CNN Poll: Obama Wins the Debate

CNN polled after the debate and found that of those who watched, 51% said Obama won, 38% McCain.  You can read more about the poll, and watch the debate if you missed it, here

820am Update - One additional thing stands out this morning - how we now learn of a series of half truths, misremembrances, outright falsehoods that came from McCain last night.  To clarify, in those two Eisenhower letters, Ike did not offer his resignation in either one; McCain came to Congress after the Marines went to Lebanon; and Henry Kissinger has indeed encouraged high-level meetings with Iraqis without preconditions.  

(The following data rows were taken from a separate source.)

Lemma unprocessed_pred w :
    w ∈ luts -> cell_ptr w ∉ P -> ∃ x, x ∈ luts ∧ dep_edge x w ∧ cell_ptr x ∉ P.
  Proof.
    intros Hw HwP.
    pose proof (inv_ready _ _ _ _ _ _ Hinv _ (ptr_in_nodes w Hw)) as Hr.
    rewrite Hq, app_nil_r in Hr.
    destruct (filter (pend g P u0 [] (cell_ptr w)) nodes) as [|p l] eqn:E.
    { destruct HwP. apply Hr. unfold pending. by rewrite E. }
    assert (Hp : p ∈ filter (pend g P u0 [] (cell_ptr w)) nodes) by (rewrite E; by left).
    apply list_elem_of_filter in Hp as [[Hs [HpP|[_ Hnil]]] Hp];
      [|by apply elem_of_nil in Hnil].
    destruct (graph_edge_lut p w Hw Hs) as (x & Hx & <- & Hd). eauto.
  Qed.

Lemma unprocessed_chain n x tail :
    x ∈ luts -> cell_ptr x ∉ P -> dep_chain luts (x :: tail) ->
    ∃ c, length c = n ∧ dep_chain luts (c ++ x :: tail).
  Proof.
    revert x tail. induction n as [|n IH]; intros x tail Hx HxP Hc.
    - by exists [].
    - destruct (unprocessed_pred x Hx HxP) as (y & Hy & Hd & HyP).
      destruct (IH y (x :: tail) Hy HyP) as (c & Hlen & Hc'); [by split|].
      exists (c ++ [y]). split; [rewrite length_app; simpl; lia|].
      by apply dep_chain_app_cons.
  Qed.

Lemma all_processed w : w ∈ luts -> cell_ptr w ∈ P.
  Proof.
    intros Hw. destruct (decide (cell_ptr w ∈ P)) as [|HwP]; [done|]. exfalso.
    destruct (unprocessed_chain (length luts) w [] Hw HwP) as (c & Hlen & Hc);
      [by split|].
    assert (Hle : (length (c ++ [w]) <= length luts)%nat).
    { apply submseteq_length, NoDup_submseteq; [by apply no_cycle|].
      intros x. by apply dep_chain_elem. }
    rewrite length_app in Hle. simpl in Hle. lia.
  Qed.

Lemma processed_all : length P = length luts.
  Proof.
    assert (HP : NoDup P).
    { pose proof (inv_nodup _ _ _ _ _ _ Hinv) as H. by rewrite Hq, app_nil_r in H. }
    rewrite <- (length_fmap cell_ptr luts). apply Nat.le_antisymm.
    - apply submseteq_length, NoDup_submseteq; [done|]. intros v Hv.
      apply (inv_nodes _ _ _ _ _ _ Hinv). rewrite Hq, app_nil_r. done.
    - apply submseteq_length, NoDup_submseteq; [done|]. intros v Hv.
      apply list_elem_of_fmap in Hv as (w & -> & Hw). by apply all_processed.
  Qed.

Lemma level_have w :
    w ∈ luts -> ∃ n : nat, lut_levels st !! cell_ptr w = Some (Z.of_nat n).
  Proof.
    intros Hw. destruct (inv_have _ _ _ _ _ _ Hinv (cell_ptr w)) as [L HL].
    { rewrite Hq, app_nil_r. by apply all_processed. }
    pose proof (inv_nonneg _ _ _ _ _ _ Hinv _ _ HL).
    exists (Z.to_nat L). rewrite HL. f_equal. lia.
  Qed.

Lemma level_edge x w Lx :
    x ∈ luts -> w ∈ luts -> dep_edge x w -> lut_levels st !! cell_ptr x = Some Lx ->
    ∃ Lw, lut_levels st !! cell_ptr w = Some Lw ∧ Lx + 1 <= Lw.
  Proof.
    intros Hx Hw Hd HLx.
    apply (inv_ge _ _ _ _ _ _ Hinv (cell_ptr x)); [by apply ptr_in_nodes| |  |done].
    - by apply lut_edge_graph.
    - unfold pend. intros [_ [HxP|[_ Hnil]]]; [|by apply elem_of_nil in Hnil].
      apply HxP. by apply all_processed.
  Qed.

Lemma level_pred w L :
    w ∈ luts -> lut_levels st !! cell_ptr w = Some L ->
    L = 0 ∨ ∃ x, x ∈ luts ∧ dep_edge x w ∧ lut_levels st !! cell_ptr x = Some (L - 1).
  Proof.
    intros Hw HL.
    destruct (inv_def _ _ _ _ _ _ Hinv _ _ HL) as [[-> _]|(p & Hp & Hs & _ & HLp)]; [by left|].
    right. destruct (graph_edge_lut p w Hw Hs) as (x & Hx & <- & Hd). eauto.
  Qed.

Lemma chain_upper c w K Lw :
    dep_chain luts (c ++ [w]) ->
    (∀ x Lx, head (c ++ [w]) = Some x -> lut_levels st !! cell_ptr x = Some Lx -> K <= Lx) ->
    lut_levels st !! cell_ptr w = Some Lw ->
    K + Z.of_nat (length c) <= Lw.
  Proof.
    revert K. induction c as [|x c IH]; intros K Hc Hhead HLw.
    - simpl. specialize (Hhead w Lw eq_refl HLw). lia.
    - cbn [app] in Hc. destruct Hc as (Hx & Hc & He).
      destruct (level_have x Hx) as [nx Hnx].
      pose proof (Hhead x _ eq_refl Hnx) as HK.
      cbn [length]. rewrite Nat2Z.inj_succ.
      enough (K + 1 + Z.of_nat (length c) <= Lw) by lia.
      apply IH; [done| |done].
      intros y Ly Hy HLy. destruct (c ++ [w]) as [|y' rest] eqn:E; [done|].
      injection Hy as ->.
      assert (Hyl : y ∈ luts) by (eapply dep_chain_elem; [exact Hc|by left]).
      destruct (level_edge x y _ Hx Hyl He Hnx) as (Ly' & HLy' & Hle).
      rewrite HLy in HLy'. injection HLy' as <-. lia.
  Qed.

Lemma chain_exists n x tail :
    x ∈ luts -> lut_levels st !! cell_ptr x = Some (Z.of_nat n) ->
    dep_chain luts (x :: tail) ->
    ∃ c, length c = n ∧ dep_chain luts (c ++ x :: tail).
  Proof.
    revert x tail. induction n as [|n IH]; intros x tail Hx HL Hc.
    - by exists [].
    - destruct (level_pred x _ Hx HL) as [?|(y & Hy & Hd & HLy)]; [lia|].
      replace (Z.of_nat (S n) - 1) with (Z.of_nat n) in HLy by lia.
      destruct (IH y (x :: tail) Hy HLy) as (c & Hlen & Hc'); [by split|].
      exists (c ++ [y]). split; [rewrite length_app; simpl; lia|].
      by apply dep_chain_app_cons.
  Qed.

Lemma level_is_longest_chain w :
    w ∈ luts ->
    ∃ n : nat, lut_levels st !! cell_ptr w = Some (Z.of_nat n) ∧ longest_chain_to luts w n.
  Proof.
    intros Hw. destruct (level_have w Hw) as [n Hn]. exists n. split; [done|]. split.
    - destruct (chain_exists n w [] Hw Hn) as (c & Hlen & Hc); [by split|]. eauto.
    - intros c Hc.
      enough (0 + Z.of_nat (length c) <= Z.of_nat n) by lia.
      apply (chain_upper c w 0 _ Hc); [|done].
      intros x Lx _ HLx. by eapply (inv_nonneg _ _ _ _ _ _ Hinv).
  Qed.
End LevelingDag.

(** C6 (amended). On a cycle-free dependency graph of distinct cells in
    which no signal is driven by two LUTs, leveling returns without the loop
    warning, the level of every LUT is the length of the longest chain of
    dependencies that ends at it, and the level strictly grows along every
    dependency edge. *)
Theorem leveling_longest_chain (luts : list LutInfo) :
  NoDup (cell_ptr <$> luts) -> NoDup (output <$> luts) -> cycle_free luts ->
  ∃ lv,
    NumberLutsByLevel luts = Some lv ∧
    loop_warning lv = false ∧
    (∀ v, v ∈ luts ->
          ∃ n : nat, levels_of lv !! cell_ptr v = Some (Z.of_nat n) ∧
                     longest_chain_to luts v n) ∧
    (∀ u v, u ∈ luts -> v ∈ luts -> dep_edge u v ->
            ∃ level_u level_v,
              levels_of lv !! cell_ptr u = Some level_u ∧
              levels_of lv !! cell_ptr v = Some level_v ∧
              level_u < level_v).
Proof.
  intros Hptr Hout Hacyc.
  destruct (NumberLutsByLevel_total luts Hptr Hout) as (st & P & u0 & Hrun & Hinv & Hq).
  eexists. split; [exact Hrun|]. cbn [loop_warning levels_of].
  split; [|split].
  - rewrite (processed_all luts Hptr Hout Hacyc st P u0 Hinv Hq).
    by apply bool_decide_eq_false_2; intros H.
  - intros v Hv. by eapply level_is_longest_chain.
  - intros u v Hu Hv Hd.
    destruct (level_have luts Hptr Hout Hacyc st P u0 Hinv Hq u Hu) as [nu Hnu].
    destruct (level_edge luts Hptr Hout Hacyc st P u0 Hinv Hq u v _ Hu Hv Hd Hnu)
      as (Lv & HLv & Hle).
    exists (Z.of_nat nu), Lv. split; [done|]. split; [done|]. lia.
Qed.

Lemma dag3_cycle_free : cycle_free dag3.
Proof.
  apply (cycle_free_by_rank dag3 dag3_rank).
  assert (H : Forall (fun u => Forall (fun v => dep_edge u v ->
                                          (dag3_rank u < dag3_rank v)%nat) dag3) dag3).
  { apply (bool_decide_unpack _). vm_compute. exact I. }
  intros u v Hu Hv. rewrite Forall_forall in H. specialize (H u Hu).
  rewrite Forall_forall in H. by apply H.
Defined.

Lemma leveling_longest_chain_witness :
  ∃ lv,
    NumberLutsByLevel dag3 = Some lv ∧
    loop_warning lv = false ∧
    (∀ v, v ∈ dag3 ->
          ∃ n : nat, levels_of lv !! cell_ptr v = Some (Z.of_nat n) ∧
                     longest_chain_to dag3 v n) ∧
    (∀ u v, u ∈ dag3 -> v ∈ dag3 -> dep_edge u v ->
            ∃ level_u level_v,
              levels_of lv !! cell_ptr u = Some level_u ∧
              levels_of lv !! cell_ptr v = Some level_v ∧
              level_u < level_v).
Proof.
  apply (leveling_longest_chain dag3).
  - apply (bool_decide_unpack _). vm_compute. exact I.
  - apply (bool_decide_unpack _). vm_compute. exact I.
  - exact dag3_cycle_free.
Defined.

(** C6 as stated fails when two LUTs drive one signal.  In [two_drivers]
    the LUTs [md_u1] and [md_u2] both drive s, which [md_v3] reads, and
    [md_u1] reads the output of [md_w0]; there is no cycle.  The table from
    output signal to driver keeps only the last driver of s, [md_u2], so the
    edge from [md_u1] to [md_v3] is not in the graph that is leveled: the two
    get the same level 1, although the longest chain that ends at [md_v3]
    has two edges. *)
Lemma two_drivers_break_level_order :
  NoDup (cell_ptr <$> two_drivers) ∧ cycle_free two_drivers ∧
  md_u1 ∈ two_drivers ∧ md_v3 ∈ two_drivers ∧ dep_edge md_u1 md_v3 ∧
  dep_chain two_drivers [md_w0; md_u1; md_v3] ∧
  ∃ lv,
    NumberLutsByLevel two_drivers = Some lv ∧
    loop_warning lv = false ∧
    levels_of lv !! cell_ptr md_u1 = Some 1 ∧
    levels_of lv !! cell_ptr md_v3 = Some 1.
Proof.
  split; [apply (bool_decide_unpack _); vm_compute; exact I|]. split.
  { apply (cycle_free_by_rank two_drivers two_drivers_rank).
    assert (H : Forall (fun u => Forall (fun v => dep_edge u v ->
                          (two_drivers_rank u < two_drivers_rank v)%nat) two_drivers)
                       two_drivers).
    { apply (bool_decide_unpack _). vm_compute. exact I. }
    intros u v Hu Hv. rewrite Forall_forall in H. specialize (H u Hu).
    rewrite Forall_forall in H. by apply H. }
  split; [do 1 apply list_elem_of_further; apply list_elem_of_here|].
  split; [do 3 apply list_elem_of_further; apply list_elem_of_here|].
  split; [vm_compute; apply list_elem_of_here|].
  split.
  { cbn [dep_chain]. repeat split.
    - apply list_elem_of_here.
    - apply list_elem_of_further, list_elem_of_here.
    - do 3 apply list_elem_of_further. apply list_elem_of_here.
    - vm_compute. apply list_elem_of_here.
    - vm_compute. apply list_elem_of_here. }
  eexists. split; [vm_compute; reflexivity|].
  split; [reflexivity|]. split; vm_compute; reflexivity.
Qed.

(** C7 fails on the code for a LUT of a cycle that also has a processed
    driver.  In [cyc4] the LUTs [cyc_c1] and [cyc_c2] feed each other.
    Leveling returns with the loop warning and leaves [cyc_c2] without a level,
    but [cyc_c1] keeps level 1, received when its driver [cyc_x] was processed:
    it is placed in the level partition and the level-windowed search pairs it
    with [cyc_d]. *)
Theorem cycle_node_keeps_level :
  dep_edge cyc_c1 cyc_c2 ∧ dep_edge cyc_c2 cyc_c1 ∧
  ∃ lv,
    NumberLutsByLevel cyc4 = Some lv ∧
    loop_warning lv = true ∧
    levels_of lv !! cell_ptr cyc_c1 = Some 1 ∧
    levels_of lv !! cell_ptr cyc_c2 = None ∧
    partition_by_level cyc4 (levels_of lv) = cyc4_partition ∧
    shared_candidate 1 3 cyc_c1 cyc_d ∈ FindMergeCandidates_Layered cyc4 cyc4_partition.
Proof.
  split; [vm_compute; apply list_elem_of_here|].
  split; [vm_compute; apply list_elem_of_further, list_elem_of_here|].
  eexists. split; [vm_compute; reflexivity|].
  split; [reflexivity|]. split; [vm_compute; reflexivity|].
  split; [vm_compute; reflexivity|]. split; [vm_compute; reflexivity|].
  vm_compute. apply list_elem_of_further, list_elem_of_here.
Qed.

(** ** Collecting *)

Lemma CollectLuts_ptrs sigmap module luts :
  CollectLuts sigmap module = Some luts ->
  cell_ptr <$> luts `sublist_of` cell_names module.
Proof.
  unfold CollectLuts, cell_names.
  assert (G : ∀ cs acc luts,
             foldl (fun acc cell => acc ≫= fun luts => collect_cell sigmap luts cell)
                   (Some acc) cs = Some luts ->
             ∃ more, luts = acc ++ more ∧ cell_ptr <$> more `sublist_of` cell_name <$> cs).
  { induction cs as [|c cs IH]; intros acc l; cbn [foldl].
    - intros [= <-]. exists []. by rewrite app_nil_r.
    - cbn [mbind option_bind]. unfold collect_cell at 2.
      destruct (gtp_lut_size (cell_type c)) as [sz|].
      + destruct (cell_connections c !! ID_Z) as [out|]; cbn [mbind option_bind].
        2:{ intros H. exfalso. clear -H. induction cs as [|c' cs IHc]; [done|]. by apply IHc. }
        destruct (cell_parameters c !! ID_INIT) as [init|]; cbn [mbind option_bind].
        2:{ intros H. exfalso. clear -H. induction cs as [|c' cs IHc]; [done|]. by apply IHc. }
        intros H. apply IH in H as (more & -> & Hsub).
        eexists (_ :: more). split; [by rewrite <- app_assoc|].
        cbn [fmap list_fmap cell_ptr]. by apply sublist_skip.
      + intros H. apply IH in H as (more & -> & Hsub).
        exists more. split; [done|]. cbn [fmap list_fmap]. by apply sublist_cons. }
  intros H. apply G in H as (more & -> & Hsub). done.
Qed.

(** The records collected from a module have distinct cells. *)
Lemma CollectLuts_distinct sigmap module luts :
  NoDup (cell_names module) -> CollectLuts sigmap module = Some luts ->
  NoDup (cell_ptr <$> luts).
Proof.
  intros Hnd H. apply (sublist_NoDup _ (cell_names module) Hnd).
  by eapply CollectLuts_ptrs.
Qed.

(** The pass on [module_xy]: the two LUT cells are collected, planned as
    one SHARED_INPUTS merge, removed, and replaced by one fused cell. *)
Example StitcherMain_module_xy :
  CollectLuts (same_sig module_xy) module_xy = Some [lut_x; lut_y] ∧
  (fun r => (cell_names (result_module r), result_events r, result_log r))
    <$> StitcherMain keep_name same_sig module_xy
  = Some (["\lx_ly_merged"; "\ff"],
          [EvRemove "\ly"; EvRemove "\lx"; EvAddCell "\lx_ly_merged"],
          [LogCollected 2; LogFound 1; LogPlanned 1; LogPerformed 1]).
Proof. split; vm_compute; reflexivity. Qed.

Why does all this matter?  As readers of this blog are well aware, there is great mountain of evidence that John McCain has a lost a step or is shockingly unconcerned with facts, truth and detail.  We simply have not seen a candidate at this level of politics make the kind of serial mistakes he has made in this campaign. He just comes off, repeatedly, as a little out of it.  Like a great major league pitcher whose fastball has lost its pop. 

And I don't think given all the next President will have to do that this is a good set of qualities for our next leader. 

Liveblogging the debate

910pm - McCain seems just a little out of it tonight.  Tired.  Rambling. Nervous.  

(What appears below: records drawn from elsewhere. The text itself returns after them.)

Lemma example_offer_trickle_rounds_run :
  exists tr,
    rounds example_env
      (PeerChannel_body (lib := example_library)
         "peerA" "room1" (PeerHandle 1) (QueueHandle 8) (QueueHandle 10))
      2 [("offer", None); ("trickle", None)] tr [] /\
    enqueued tr
      = [(QueueHandle 10,
          {| Reply_Command := Some (NoirReply_Signal
               {| Reply_Id := "peerA";
                  Reply_RequestId := "req-7";
                  Reply_Payload :=
                    Some (SignalReply_Description "{sdp:v=0 a}") |}) |})].
Proof.
  eexists. split.
  - eapply rounds_more;
      [exact (example_offer_pass_run [("trickle", None)]) |].
    eapply rounds_more; [exact (example_trickle_pass_run []) |].
    apply rounds_none.
  - reflexivity.
Qed.

Lemma PeerChannel_rounds_invariant_witness :
  exists tr,
    rounds example_env
      (PeerChannel_body (lib := example_library)
         "peerA" "room1" (PeerHandle 1) (QueueHandle 8) (QueueHandle 10))
      2 [("offer", None); ("trickle", None)] tr [] /\
    enqueued tr
      = [(QueueHandle 10,
          {| Reply_Command := Some (NoirReply_Signal
               {| Reply_Id := "peerA";
                  Reply_RequestId := "req-7";
                  Reply_Payload :=
                    Some (SignalReply_Description "{sdp:v=0 a}") |}) |})] /\
    length (pops tr) = 2 /\
    Forall (eq (QueueHandle 8, 0%Z)) (pops tr) /\
    closed tr = [] /\
    Forall (is_DescriptionReply_for (QueueHandle 10) "peerA")
      (enqueued tr) /\
    length (enqueued tr) = length (answers_computed tr) /\
    Forall (fun c => engine_peer_of c = Some (PeerHandle 1))
      (engine_calls tr) /\
    worker_calls tr = [].
Proof.
  destruct example_offer_trickle_rounds_run as (tr & R & He).
  exists tr. split; [exact R |]. split; [exact He |].
  exact (PeerChannel_rounds_invariant (lib := example_library) example_env
           "peerA" "room1" (PeerHandle 1) (QueueHandle 8) (QueueHandle 10)
           _ _ _ _ R).
Defined.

911pm - Obama needs to stay more focused on what is he going to do. 

914pm - Not sure that McCain's attacks on the GOP's spending and corruption is helping him.  Would love to see the data showing that Americans want all this emphasis on fiscal austerity right now.  

916pm - Obama almost nailed it.  Started strong.   Wandered at the end.  

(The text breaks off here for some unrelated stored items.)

(** * Circular top-k evaluation and oriented-box reconstruction

    A shallow embedding of the two algorithmic cores of the repository:

    - [Val]: [CalculateTopk_and_GetWrongSample] of [classify/val.py], the
      wrap-around angular bias, the top-1 / top-K accuracy under a tolerance
      and the threshold sweep;
    - [ChooseBox]: [rotate_point], [check_neareat_coord] and the body of the
      drawing loop of [classify/choosebox_and_draw.py].

    Integer tensors are lists of rows of [Z]; the 0/1 float tensors and their
    means are rationals ([Q]), the mean of an empty column being NaN ([None]).
    The geometry is carried out over the reals, the idealisation of the
    binary64 arithmetic of the script. *)

From Stdlib Require Import ZArith List Lia Bool QArith Qminmax.
From Stdlib Require Import Reals Lra Psatz.
From Stdlib Require Import Permutation Sorted.
Import ListNotations.

(** ** Exceptions and the error monad *)

Inductive exn : Type :=
| IndexError      (* index out of range on a tensor or a list *)
| ValueError      (* min() of an empty sequence *)
| RuntimeError.   (* reduction over an empty dimension *)

Inductive result (A : Type) : Type :=
| Ok (a : A)
| Err (e : exn).

Arguments Ok {A} a.
Arguments Err {A} e.

Definition bind {A B : Type} (r : result A) (k : A -> result B) : result B :=
  match r with
  | Ok a => k a
  | Err e => Err e
  end.

Notation "x <- e ;; k" := (bind e (fun x => k))
  (at level 61, e at next level, right associativity).
Notation "' pat <- e ;; k" := (bind e (fun x => match x with pat => k end))
  (at level 61, pat pattern, e at next level, right associativity).

Fixpoint mapM {A B : Type} (f : A -> result B) (l : list A) : result (list B) :=
  match l with
  | [] => Ok []
  | a :: l' => b <- f a ;; bs <- mapM f l' ;; Ok (b :: bs)
  end.

(** ** classify/val.py *)

Module Val.

Open Scope Z_scope.

(** [abs( bias_topk[i]-target )], elementwise on one row. *)
Definition abs_sub (row : list Z) (target : Z) : list Z :=
  map (fun p => Z.abs (p - target)) row.

(** [torch.where( b<=180, b, 360-b )], elementwise on one row. *)
Definition wrap180 (row : list Z) : list Z :=
  map (fun b => if b <=? 180 then b else 360 - b) row.

(** The bias of one prediction against one target (lines 60-61 on a single
    entry). *)
Definition bias_of (p target : Z) : Z :=
  let b := Z.abs (p - target) in
  if b <=? 180 then b else 360 - b.

(** What the per-sample loop accumulates besides the bias tensor. *)
Record loop_state : Type := {
  wrong_preds : list (Z * Z);
  large_bias_count : nat;
  samll_bias_count : nat;
  correct_bias_count : nat;
  bias_ori : list Z
}.

Definition init_state : loop_state :=
  {| wrong_preds := []; large_bias_count := 0; samll_bias_count := 0;
     correct_bias_count := 0; bias_ori := [] |}.

Definition record_sample (threshold p0 target b0 : Z) (st : loop_state)
  : loop_state :=
  let wp := if b0 >? threshold then wrong_preds st ++ [(p0, target)]
            else wrong_preds st in
  let '(lg, sm, co) :=
    if b0 >=? 170 then (S (large_bias_count st), samll_bias_count st,
                        correct_bias_count st)
    else if b0 <=? 5 then (large_bias_count st, S (samll_bias_count st),
                           correct_bias_count st)
    else (large_bias_count st, samll_bias_count st,
          S (correct_bias_count st)) in
  {| wrong_preds := wp; large_bias_count := lg; samll_bias_count := sm;
     correct_bias_count := co; bias_ori := bias_ori st ++ [b0] |}.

919pm - McCain's obsession with earmarks seems, again, bizarre.  But this whole exchange on the economy has been instructive.  Think Obama has won this exchange, but he gets a little far down in the weeds. 

927pm - Obama's investment agenda was strong, thoughtful.  Loved the emphasis on modernizing the grid! Also forgot to mention that Obama embraced our argument at the outset that keeping people in their homes is the key to dealing with our fiscal crisis. 

930pm - McCain's economic strategy - cut taxes and cut spending.   A spending freeze.  A spending freeze.  Money for Iraq.  Money for Wall Street.  No investment into accelerating the development of the 21st century American economy.  I think McCain is really out of touch with the struggle folks are going through today. 

A spending freeze.

937pm - Iraq now.  Do people really believe we are winning there? 

944pm - Obama just wacked McCain hard.  It was his best moment so far.  McCain is fighting back.  This is important now.  McCain has come to life a bit.  His defense of his Iraq policy was alright.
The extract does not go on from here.